The Missing Link to Make Big Data Go Mainstream

March 31, 2015

Contributor: Christy Pettey

As data discovery went from nuisance to enabler, it brought analytics to BI. Can it once again change the way we consume information, and bring analytics to big data?

In Information Management (IM), there is a clash between two schools of thought. There is the established order of information managers, architects and so forth who really have a handle on IM. They know how to translate strategy and requirements into metrics, into data models and architecture, and how to acquire the information in an efficient manner.

However, with the rise of big data, another school of thought stood up. IM is about hunting for useful data, experimenting with it, and responding to an immediate business use. All kinds of software is used, data is shifted back and forth, and it’s easier to start the next exercise from scratch than investing in reuse.

Both schools of thought don’t show a lot of respect for each other. The “suits” see big data as hype, even as a threat. While the “hoodies” see big data as the next generation. Big data discovery is the next level of self-service analytics used to explore big data sources.

In their session on big data discovery at the Gartner Business Intelligence & Analytics Summit, Gartner analysts Dan Sommer and Joao Tapadinhas discussed how next-generation data discovery will change the market and competitive landscape.

Gartner analysts Joao Tapadinhas and Dan Sommer explain how big data discovery is disrupting BI programs.  

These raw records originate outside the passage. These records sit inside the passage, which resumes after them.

Lemma first_reading_registers_witness :
  let out := post_api_data Sample.secret Sample.env0 Sample.right_key Sample.st0 in
  let field := fun k => JS.lookup_prop k Scenario.dev1_props in
  let device := Device.mk (JS.Str "Device-DEV1") "Unknown" (now Sample.env0) true in
  out = (fst out, snd out) /\
  status (fst out) = 200 /\
  destructure (body Sample.right_key) = inr field /\
  JS.ToString (field "device_id") = Some "DEV1" /\
  devices Sample.st0 !! "DEV1" = None /\
  existsb (String.eqb "DEV1") Object_prototype_keys = false /\
  devices (snd out) = <["DEV1" := device]> (devices Sample.st0) /\
  (exists entry,
     last (sensorData (snd out)) = Some entry /\ Entry.device_meta entry = Own device) /\
  get_api_devices (snd out)
  = (mkResponse 200 (DeviceList 3 (devices (snd out))), snd out).
Proof.
  intros out field device.
  split; [apply surjective_pairing |]. split; [reflexivity |].
  split; [reflexivity |]. split; [reflexivity |]. split; [reflexivity |].
  split; [reflexivity |].
  exact (first_reading_registers Sample.secret Sample.env0 Sample.right_key Sample.st0
           (fst out) (snd out) field "DEV1"
           (surjective_pairing out) eq_refl eq_refl eq_refl eq_refl eq_refl).
Defined.

(** ** Invariants over the runs of the server *)

Lemma rejected_submit_devices API_KEY env req st r st' :
  post_api_data API_KEY env req st = (r, st') ->
  status r <> 200 ->
  devices st' = devices st.
Proof.
  intros H Hstatus.
  handler_paths H; cbn [status] in Hstatus; try congruence;
    rewrite ?logConnection_devices, ?check_ranges_devices; reflexivity.
Qed.

(** A property of [devices] and [sensorData] that accepted submits and
    cleanups keep is kept by every request. *)
Lemma handle_keeps_invariant (I : State -> Prop) API_KEY :
  (forall st1 st2, devices st1 = devices st2 -> sensorData st1 = sensorData st2 ->
                   I st1 -> I st2) ->
  (forall env req st r st',
     post_api_data API_KEY env req st = (r, st') -> status r = 200 -> I st -> I st') ->
  (forall p st, I st -> I (with_sensorData (List.filter p (sensorData st)) st)) ->
  forall route env req st, I st -> I (snd (handle API_KEY route env req st)).
Proof.
  intros Hframe Hsubmit Hfilter route env req st Hst.
  destruct route; cbn [handle snd]; try exact Hst.
  - destruct (post_api_data API_KEY env req st) as [r st'] eqn:H. cbn [snd].
    destruct (Nat.eq_dec (status r) 200) as [Hok | Hfailed].
    + exact (Hsubmit _ _ _ _ _ H Hok Hst).
    + apply (Hframe st); [| | exact Hst].
      * symmetry. exact (rejected_submit_devices _ _ _ _ _ _ H Hfailed).
      * symmetry. exact (rejected_submit_sensorData _ _ _ _ _ _ H Hfailed).
  - unfold get_api_data.
    repeat match goal with
           | |- context [match ?x with _ => _ end] => destruct x
           end; exact Hst.
  - unfold delete_api_data_cleanup. destruct (JS.parseInt _); [| exact Hst].
    cbn [snd app]. apply Hfilter. exact Hst.
  - apply (Hframe st); [reflexivity | reflexivity | exact Hst].
Qed.

Lemma serve_keeps_invariant (I : State -> Prop) API_KEY :
  (forall route env req st, I st -> I (snd (handle API_KEY route env req st))) ->
  forall requests st, I st -> I (serve API_KEY requests st).
Proof.
  intros Hstep requests.
  induction requests as [| [[route env] req] requests IH]; intros st Hst;
    [exact Hst |].
  unfold serve in *. cbn [fold_left]. apply IH, Hstep, Hst.
Qed.

Lemma push_capped_In {A : Type} cap (x y : A) (l : list A) :
  In y (push_capped cap x l) -> y = x \/ In y l.
Proof.
  unfold push_capped. intros Hin.
  assert (Hall : In y (l ++ [x])).
  { destruct (cap <? length (l ++ [x])); [| exact Hin].
    destruct (l ++ [x]); [destruct Hin | right; exact Hin]. }
  apply in_app_or in Hall as [Hl | [Hx | []]]; [right | left]; congruence.
Qed.

Lemma prototype_key_iff key :
  existsb (String.eqb key) Object_prototype_keys = true
  <-> In key Object_prototype_keys.
Proof.
  rewrite existsb_exists. split.
  - intros (k & Hin & Heq). apply String.eqb_eq in Heq. congruence.
  - intros Hin. exists key. split; [exact Hin | apply String.eqb_refl].
Qed.

Lemma plain_keys_kept API_KEY route env req st :
  plain_keys st -> plain_keys (snd (handle API_KEY route env req st)).
Proof.
  apply (handle_keeps_invariant plain_keys).
  - intros st1 st2 Hd _ H key Hkey. rewrite <- Hd. exact (H key Hkey).
  - intros env' req' st0 r st' H Hok Hst0 key Hkey.
    destruct (stored_submit _ _ _ _ _ _ H Hok)
      as (field & temp & hum & k & _ & _ & _ & _ & _ & _ & _ & _ & _ & Hst').
    cbv zeta in Hst'. subst st'.
    rewrite logConnection_devices. cbn [devices with_sensorData].
    rewrite auto_register_devices, check_ranges_devices.
    destruct (Property_truthy (get_property (devices st0) k)) eqn:Hfound;
      [exact (Hst0 key Hkey) |].
    rewrite lookup_insert_ne; [exact (Hst0 key Hkey) |].
    intros ->. unfold get_property in Hfound.
    rewrite (Hst0 key Hkey), Hkey in Hfound. discriminate.
  - intros p st0 H. exact H.
Qed.

(** X7: a property name of [Object.prototype] ([constructor], [toString],
    [__proto__], ...) never becomes a key of [devices], whatever requests the
    server handles after it started: for such a [device_id] the test
    [!devices[device_id]] finds the inherited property and the registration
    is skipped. *)
Theorem prototype_names_never_registered API_KEY requests started key :
  In key Object_prototype_keys ->
  devices (serve API_KEY requests (initial_state started)) !! key = None.
Proof.
  intros Hkey.
  assert (Hrun : plain_keys (serve API_KEY requests (initial_state started))).
  { apply serve_keeps_invariant; [intros; apply plain_keys_kept; assumption |].
    intros k Hk. apply prototype_key_iff in Hk.
    repeat (destruct Hk as [<- | Hk]; [reflexivity |]). destruct Hk. }
  apply Hrun, prototype_key_iff, Hkey.
Qed.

“Big data discovery is a rising trend in information exploration and analytics, combining strengths and benefits from data discovery, advanced analytics and big data,” said Mr. Sommer. “Just like data discovery before, with traditional data sources and less advanced analytic capabilities, big data discovery will have a positive impact in the business analytics landscape. It will broaden the user base capable of leveraging big data sources to answer business questions, increasing the pervasiveness of big data analytics.”

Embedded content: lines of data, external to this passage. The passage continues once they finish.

(** X20. The raw-SQL notebook on a fresh file, to its end, the two tables
    of its exercise being created like the ones it gives.  The run ends
    without an exception exactly when the keywords of the paper differ from
    one another; otherwise it ends with the [IntegrityError] of the keyword
    insert that the unique index refuses.  When it runs through, the disk
    holds the one article, with the year of the clock, and one keyword row
    per keyword, as given, with the ids 1..n in the order of the record; the
    association rows, one per keyword with the id of its row, are in the
    open transaction and not on disk. *)
Theorem raw_notebook_on_a_fresh_file (year : Z) (paper : item) :
  let ids := seqZ 1 (Z.of_nat (length (item_keywords paper))) in
  (run (Sqlite.notebook year paper) (connect empty_db)).1
  = (if bool_decide (NoDup (item_keywords paper)) then Ok tt else Err IntegrityError)
  ∧ (NoDup (item_keywords paper) →
     ∃ c,
       run (Sqlite.notebook year paper) (connect empty_db) = (Ok tt, c)
       ∧ articles (disk c) = [Sqlite.recent_paper year paper]
       ∧ keywords (disk c) = zip_with mkKeywordRow ids (item_keywords paper)
       ∧ article_keywords (disk c) = []
       ∧ articles (view c) = articles (disk c)
       ∧ keywords (view c) = keywords (disk c)
       ∧ article_keywords (view c) = mkArticleKeyword (item_doi paper) <$> ids).
Proof.
  intros ids. split; [|apply run_raw_notebook].
  set (db0 := mkDatabase (Some []) (Some []) (Some []) (Some []) (Some [])).
  case_bool_decide as Hnd.
  - by destruct (run_raw_notebook year paper Hnd) as (c & -> & _).
  - set (db1 := with_article [Sqlite.recent_paper year paper] db0).
    assert (run (Sqlite.create_tables Sqlite.given_tables) (connect empty_db)
            = (Ok tt, connect (mkDatabase (Some []) (Some []) None None (Some []))))
      as Hgiven by reflexivity.
    assert (run (Sqlite.create_tables Sqlite.exercise_tables)
              (connect (mkDatabase (Some []) (Some []) None None (Some [])))
            = (Ok tt, connect db0)) as Hexercise by reflexivity.
    assert (run (Sqlite.insert_article_cell year paper) (connect db0)
            = (Ok tt, connect db1)) as Harticle.
    { rewrite run_insert_article_cell.
      assert (insert_article (Sqlite.recent_paper year paper) db0 = Ok db1) as ->;
        [|done].
      apply insert_article_Ok. split; [by eexists|]. split; [apply not_elem_of_nil|done]. }
    unfold Sqlite.notebook.
    rewrite run_bind, Hgiven, run_bind, Hexercise, run_bind, Harticle, run_bind,
      insert_keywords_cell_turn, run_bind.
    destruct (run_insert_keyword_turns (item_keywords paper) (connect db1))
      as (k & _ & _ & Htexts & _ & Hres).
    pose proof (Forall_both_run keys_unique
                  (for_each (item_keywords paper) insert_keyword_turn) (connect db1))
      as [_ (_ & _ & Hunique & _)].
    { intros B q db db'. apply keys_unique_writes. }
    { split; repeat split; constructor; try apply not_elem_of_nil; constructor. }
    destruct (run (for_each (item_keywords paper) insert_keyword_turn) (connect db1))
      as [[[]|e] c2]; simpl in Htexts, Hres, Hunique.
    + subst k. rewrite firstn_all in Htexts. rewrite Htexts in Hunique. done.
    + by destruct Hres as [[_ ?]|[-> _]].
Qed.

There are potential roadblocks. A narrow set of offerings in the market and current limitations of tools and processes could hinder the deployment and create difficulties in operating a big data discovery environment. Lack of proper governance and failing to update existing processes will turn broad access to big data sources into a potential burden for organizations, where users may create inconsistent and often contradictory insights.

Convergence Leads to Big Data Discovery

The convergence of data discovery, advanced analytics and big data paves the way for big data discovery and will help business intelligence and analytics leaders start the exploration of big data sources. The blending in a single tool or tightly coupled portfolio, the ease of use, interactivity and agility of data discovery, with the richness of analysis and scale, diversity or immediacy of big data, will be the inception of big data discovery.

In essence, big data discovery will become to big data analytics, what data discovery is to advanced analytics, a set of tools that is:

  • Simpler to use and accessible to a wide range of users
  • Not capable of the same level of analytics complexity

When compared with data discovery, big data discovery represents an evolution in data manipulation sophistication.

  • It has scalability, understanding new types of data sources and performance that allows it to explore data in high volumes, wide varieties or extreme velocities – big data sources.
  • It will have a richer set of data manipulation features that require more skilled users.

“Big data discovery shouldn't be the endgame objective — it will not deliver the breadth and depth of big data analytics initiatives,” said Mr. Tapadinhas. “However, big data discovery will help advance the analytics maturity of the organization, will start training some of the future data scientists, can provide the first batch of insights that may raise awareness to new opportunities and may provide enough return on investment to justify the business case for big data analytics. It is the missing link that will make big data go mainstream.”